William Luther Pierce III[1] (September 11 1933July 23 2002) was the founder of the white separatist National Alliance organization, and a principal ideologue of the white nationalist movement. First educated as a physicist, then rising to a tenured professorship, he later worked with George Lincoln Rockwell, the founder of the American Nazi Party.[1] He achieved notoriety as the author of a novel, The Turner Diaries (1978), written under the pseudonym Andrew Macdonald. He founded the religion of Cosmotheism[2], an admixture of panentheism and White racialist and separatist world-views.

Background and education

Pierce was born on September 11 1933 in Atlanta, Georgia. His father William L. Pierce II was born in Christiansburg, Virginia in 1892. His mother Marguerite Farrell was born in Richland, Georgia in 1910. Her family were part of the aristocracy of the Old South, being a descendant of Thomas H. Watts, the Governor of Alabama and Attorney General of the Confederate States of America.[2] Pierce's father once served as a government representative on ocean-going cargo ships and sent reports back to Washington.[3] Later his father owned an insurance agency and died in a car accident in 1942.[4] After his father’s death the family, which included a younger brother, moved to Montgomery, Alabama and then to Dallas, Texas.[5]

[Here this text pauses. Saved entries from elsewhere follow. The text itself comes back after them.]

Lemma natSrc_natDst_udp (m : ICMPv4.t) (h : IPv4.t) (u : UDP.t) :
  In (Type_ (ICMPv4.TypeCode m)) errorTypes ->
  let i := {| layer := m; embIPv4Layer := Some h;
              embTransportLayer := Some (LayerUDP u);
              embTransportLayerType := LayerTypeUDP |} in
  natSrc i = Return (IPPort (IPv4.DstIP h) (uint16 (UDP.DstPort u))) /\
  natDst i = Return (IPPort (IPv4.SrcIP h) (uint16 (UDP.SrcPort u))).
Proof.
  intros He i. unfold natSrc, natDst.
  rewrite (isQuery_error i He). split; reflexivity.
Qed.

Lemma isEmbQuery_icmpv4 (m e : ICMPv4.t) (oh : option IPv4.t) :
  isEmbQuery {| layer := m; embIPv4Layer := oh;
                embTransportLayer := Some (LayerICMPv4 e);
                embTransportLayerType := LayerTypeICMPv4 |} =
  let t := Type_ (ICMPv4.TypeCode e) in
  if caseOf t queryTypes then Return true
  else if caseOf t errorTypes then Return false
  else Panic (panicError (Errorf_wrap "is emb query" (Errorf_icmp_type_not_support t))).
Proof. reflexivity. Qed.

Lemma natSrc_natDst_icmpv4_query (m e : ICMPv4.t) (h : IPv4.t) :
  In (Type_ (ICMPv4.TypeCode m)) errorTypes ->
  In (Type_ (ICMPv4.TypeCode e)) queryTypes ->
  let i := {| layer := m; embIPv4Layer := Some h;
              embTransportLayer := Some (LayerICMPv4 e);
              embTransportLayerType := LayerTypeICMPv4 |} in
  isEmbQuery i = Return true /\
  natSrc i = Return (IPId (IPv4.DstIP h) (uint16 (ICMPv4.Id e))) /\
  natDst i = Return (IPId (IPv4.SrcIP h) (uint16 (ICMPv4.Id e))).
Proof.
  intros He Hq i.
  assert (Hemb : isEmbQuery i = Return true).
  { unfold i. rewrite isEmbQuery_icmpv4. cbv zeta.
    apply caseOf_In in Hq. now rewrite Hq. }
  split; [exact Hemb |].
  unfold natSrc, natDst. rewrite (isQuery_error i He). cbn [bind].
  cbn [embTransportLayerType i]. rewrite Hemb. split; reflexivity.
Qed.

Lemma natSrc_natDst_icmpv4_error (m e : ICMPv4.t) (h : IPv4.t) :
  In (Type_ (ICMPv4.TypeCode m)) errorTypes ->
  In (Type_ (ICMPv4.TypeCode e)) errorTypes ->
  let i := {| layer := m; embIPv4Layer := Some h;
              embTransportLayer := Some (LayerICMPv4 e);
              embTransportLayerType := LayerTypeICMPv4 |} in
  isEmbQuery i = Return false /\
  natSrc i = Return (IP (IPv4.DstIP h)) /\
  natDst i = Return (IP (IPv4.SrcIP h)).
Proof.
  intros He Hee i.
  assert (Hemb : isEmbQuery i = Return false).
  { unfold i. rewrite isEmbQuery_icmpv4. cbv zeta.
    assert (Hq : caseOf (Type_ (ICMPv4.TypeCode e)) queryTypes = false).
    { apply caseOf_not_In. intros Hq. exact (query_not_error _ Hq Hee). }
    apply caseOf_In in Hee. now rewrite Hq, Hee. }
  split; [exact Hemb |].
  unfold natSrc, natDst. rewrite (isQuery_error i He). cbn [bind].
  cbn [embTransportLayerType i]. rewrite Hemb. split; reflexivity.
Qed.

(** *** Facts on single accessors *)

Arguments caseOf : simpl never.

Lemma embId_wrong_type (i : icmpv4Indicator) :
  embTransportLayerType i <> LayerTypeICMPv4 ->
  embId i = Panic (panicError (Errorf_wrap "emb id"
              (Errorf_layer_type_not_support (embTransportLayerType i)))).
Proof.
  intros H. unfold embId. destruct (embTransportLayerType i); try reflexivity.
  now contradiction H.
Qed.

Lemma embSrcPort_wrong_type (i : icmpv4Indicator) :
  embTransportLayerType i <> LayerTypeTCP ->
  embTransportLayerType i <> LayerTypeUDP ->
  embSrcPort i = Panic (panicError (Errorf_wrap "emb src port"
                   (Errorf_layer_type_not_support (embTransportLayerType i)))).
Proof.
  intros Ht Hu. unfold embSrcPort. destruct (embTransportLayerType i); try reflexivity.
  - now contradiction Ht.
  - now contradiction Hu.
Qed.

Lemma embDstPort_wrong_type (i : icmpv4Indicator) :
  embTransportLayerType i <> LayerTypeTCP ->
  embTransportLayerType i <> LayerTypeUDP ->
  embDstPort i = Panic (panicError (Errorf_wrap "emb dst port"
                   (Errorf_layer_type_not_support (embTransportLayerType i)))).
Proof.
  intros Ht Hu. unfold embDstPort. destruct (embTransportLayerType i); try reflexivity.
  - now contradiction Ht.
  - now contradiction Hu.
Qed.

Lemma isEmbQuery_wrong_type (i : icmpv4Indicator) :
  embTransportLayerType i <> LayerTypeICMPv4 ->
  isEmbQuery i = Panic (panicRuntime nilPointerDereference).
Proof.
  intros H. unfold isEmbQuery, embICMPv4Layer.
  now rewrite (LayerType_eqb_neq _ _ H).
Qed.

He did well in school, skipping one grade. His last two years in high school were spent in a military academy.[6] As a teenager his hobbies and interests were model rockets, chemistry, radios, electronics and reading science fiction.[7] He had hopes of one day becoming an astronaut.[8]

After finishing military school in 1951, Pierce worked briefly in an oil field as a roustabout. He injured himself when a four inch pipe fell upon his hand and spent the rest of that summer working as a shoe salesman.[9] Pierce earned a scholarship to attend Rice University in Houston, Texas. He graduated from Rice University in 1955 with a bachelors degree in physics.[10] He worked at the Los Alamos National Laboratory before attending graduate school, first at Caltech and then the University of Colorado at Boulder, where he earned his Ph.D. in 1962. Later in the mid-1960s, he earned tenure as a physics professor at Oregon State University.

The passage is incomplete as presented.